I bought a Slingbox not long after the first version was introduced back in 2005, and for a long time I was addicted to it. When I traveled, which was often, I didn’t even bother to turn on the hotel TV. Instead, I’d pop open my laptop, launch Sling’s software, and get access to all the DirecTV channels I was paying for back home, plus everything recorded on my TiVo. I also used it at home, turning my desktop PC in my home office into a second TV. I became an evangelist for the thing.

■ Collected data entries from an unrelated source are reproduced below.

Lemma deletions_ok s doc :
  state_ok s →
  ∃ d, deletions s doc = Done d ∧ Forall (λ x, is_level_uniform x = true) (spans d) ∧
    StronglySorted class_then_order (spans d) ∧
    ∀ a, admits_start a = true →
      denotes d (tumbler a) = true ↔
      any (recorded (provenance s) doc) (tumbler a) = true ∧ a ∉ vmap (content_list s doc).
Proof.
  intros Hs. unfold deletions, content_image.
  destruct (image_extents _ (content_ok s doc Hs)) as (es & -> & He & Hd). cbn [mbind outcome_bind].
  pose proof (recorded_extents _ doc (so_provenance _ Hs)) as Hr.
  set (ever := ever_contained (provenance s) doc) in *. change (spans ever) with (recorded (provenance s) doc) in *.
  destruct (deletions_loop_ok (by_level_class (from_iter es)) empty (class_entries (by_level_class ever)))
    as (ds & -> & H2).
  { apply Forall_forall. intros [k c] Hkc%elem_of_class_entries. cbn.
    apply (class_of_in_class ever); [by apply extents_uniform|done]. }
  { intros k. apply class_or_empty. by apply extents_uniform. }
  destruct (deleted_in_order _ _ _ (class_entries_ascend _) H2) as (H3 & H4 & _).
  eexists. split; [reflexivity|]. cbn [spans app empty]. split_and!; [done|done|].
  intros a Ha. change (any (concat ds) (tumbler a) = true ↔ any (recorded (provenance s) doc) (tumbler a) = true ∧ a ∉ vmap (content_list s doc)).
  rewrite (any_deleted _ _ _ _ H2), (any_extent_len _ a Hr Ha).
  rewrite <- (under_some_element (rl_runs (content_list s doc)) a (rl_ok _ (content_ok s doc Hs)) Ha).
  fold (vmap (content_list s doc)). rewrite <- Hd, (any_extent_len _ a He Ha).
  setoid_rewrite elem_of_class_entries. split.
  - intros (k & c & Hk & Hc & Hn).
    assert (Hc' : denotes (default empty (by_level_class ever !! k)) (tumbler a) = true) by by rewrite Hk.
    apply denotes_class in Hc' as (x & Hx & Hlx & Hcx).
    assert (k = Tumbler_len (tumbler a)) as ->.
    { rewrite <- Hlx. apply extent_element_len; [|done|done]. by eapply (proj1 (Forall_forall _ _)) in Hr. }
    split; [by exists x|]. intros Hin. apply not_true_iff_false in Hn. apply Hn.
    by apply denotes_class.
  - intros [Hx Hn]. exists (Tumbler_len (tumbler a)).
    pose proof (proj2 (denotes_class ever (Tumbler_len (tumbler a)) (tumbler a)) Hx) as Hc.
    destruct (by_level_class ever !! Tumbler_len (tumbler a)) as [c|] eqn:E; [|done].
    exists c. split_and!; [done|done|]. apply not_true_iff_false. intros Hc'%denotes_class. by apply Hn.
Qed.

(** Position [p]'s address, as the reads see it. *)
Lemma state_point_ok s doc p l :
  state_ok s → arr_list (arrangement_of s doc) (vp_subspace p) = Some l →
  state_point s doc p =
    Done (if (vp_ordinal p =? 0)%N then None else vmap l !! N.to_nat (vp_ordinal p - 1)).
Proof.
  intros Hs E. unfold state_point. rewrite E. apply point_ok. by eapply list_of_subspace.
Qed.

(** ** The claims *)

(** Resolution and the point read never panic on a well-formed state. A span
    the shape reader refuses, or one of a subspace other than content and links,
    resolves to nothing; any other to well-formed runs whose [i]-th address is the
    one the point read answers at ordinal [max(ord, 1) + i], for exactly the
    ordinals before [ord + count] that are arranged. *)
Theorem resolve_point_agree (s : M5State) (doc : Address) (span : Span) (p : VPos) :
  state_ok s →
  (∃ o, state_point s doc p = Done o ∧
     (o = None ↔ arr_list (arrangement_of s doc) (vp_subspace p) = None ∨ vp_ordinal p = 0%N ∨
        ∃ l, arr_list (arrangement_of s doc) (vp_subspace p) = Some l ∧
          (total_width l < vp_ordinal p)%N)) ∧
  match as_ordinal_vspan span with
  | None => resolve s doc span = Done []
  | Some v =>
      ∃ rs, resolve s doc span = Done rs ∧ runs_ok rs ∧
        (arr_list (arrangement_of s doc) (ov_subspace v) = None → rs = []) ∧
        ∀ i a, flat rs !! i = Some a ↔
          (N.max (ov_ordinal v) 1 + N.of_nat i < ov_ordinal v + ov_count v)%N ∧
          state_point s doc (MkVPos (ov_subspace v) (N.max (ov_ordinal v) 1 + N.of_nat i)) = Done (Some a)
  end.
Proof.
  intros Hs. split.
  - destruct (arr_list (arrangement_of s doc) (vp_subspace p)) as [l|] eqn:E.
    + rewrite (state_point_ok s doc p l Hs E). eexists. split; [done|]. setoid_rewrite total_width_flat.
      destruct (N.eqb_spec (vp_ordinal p) 0) as [|Hne]; [naive_solver|]. split.
      * intros H%lookup_ge_None. right. right. exists l. split; [done|]. lia.
      * intros [?|[?|(l' & [= <-] & H)]]; [done..|]. apply lookup_ge_None. lia.
    + exists None. unfold state_point. rewrite E. naive_solver.
  - unfold resolve, iter_resolve. destruct (as_ordinal_vspan span) as [[sub ord count]|]; [|done].
    cbn [ov_subspace ov_ordinal ov_count].
    destruct (arr_list (arrangement_of s doc) sub) as [l|] eqn:E; cycle 1.
    { exists []. split_and!; [done|apply runs_ok_nil|done|]. intros i a. unfold state_point. cbn.
      rewrite E. split; [by rewrite flat_nil|]. by intros [_ ?]. }
    destruct (iter_resolve_range_ok l ord count (list_of_subspace _ _ _ _ Hs E)) as (rs & -> & Hrs & Hf).
    exists rs. split_and!; [done|done|done|]. intros i a.
    rewrite (state_point_ok s doc (MkVPos sub _) l Hs E), Hf, lookup_take_Some, lookup_drop. cbn [vp_ordinal].
    rewrite (proj2 (N.eqb_neq _ _)) by lia.
    replace (N.to_nat (ord - 1) + i) with (N.to_nat (N.max ord 1 + N.of_nat i - 1)) by lia.
    split; [intros [H ?]|intros [? H]].
    all: try (injection H as H); rewrite ?H; split; first [done|lia].
Qed.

But three years ago, I moved–and when I set up my TV in my new house, I didn’t connect the Slingbox. Why not? For one thing, I’d gotten HD service for the first time, and my old Slingbox model only supported it via an adapter. For another, I had a bunch of gizmos crammed into my not-so-huge entertainment center–a TiVo, a DVD player, a Wii, and more–and figuring out how to patch the Slingbox into the system sounded like a headache. I kept delaying the job–especially since I was spending less and less time on the road.

Then I got married, and got a new reason not to reconnect my Slingbox: remote-controlling your TV from afar is great when there’s nobody home, but it might be startling if someone (such as, oh, your spouse) is seated in front of the set back in the living room. Annoying, even. (Disclaimer: it’s possible there’s a way to set things up so the Slingbox doesn’t change the channel that’s being displayed on the TV–I didn’t bother to figure it out.)

Along the way, Dish Network owner EchoStar bought out Sling Media in 2007, and while it would be unfair to say they botched the acquisition–they’ve released new models, released apps for smartphones, and built Sling technology into Dish set-top boxes–they also haven’t aggressively updated the Sling hardware. It’s pretty much the same device I left behind in 2008. And I find it odd that now routes you to Dish Online and doesn’t even mention that you can still buy a Slingbox.

I reman an ex-Slingbox user, at least for the moment. But you know what? Writing about it is getting me excited over its capabilities all over again. And my old one is sitting patiently near my TV even now, hoping that I might try it again. Maybe I will.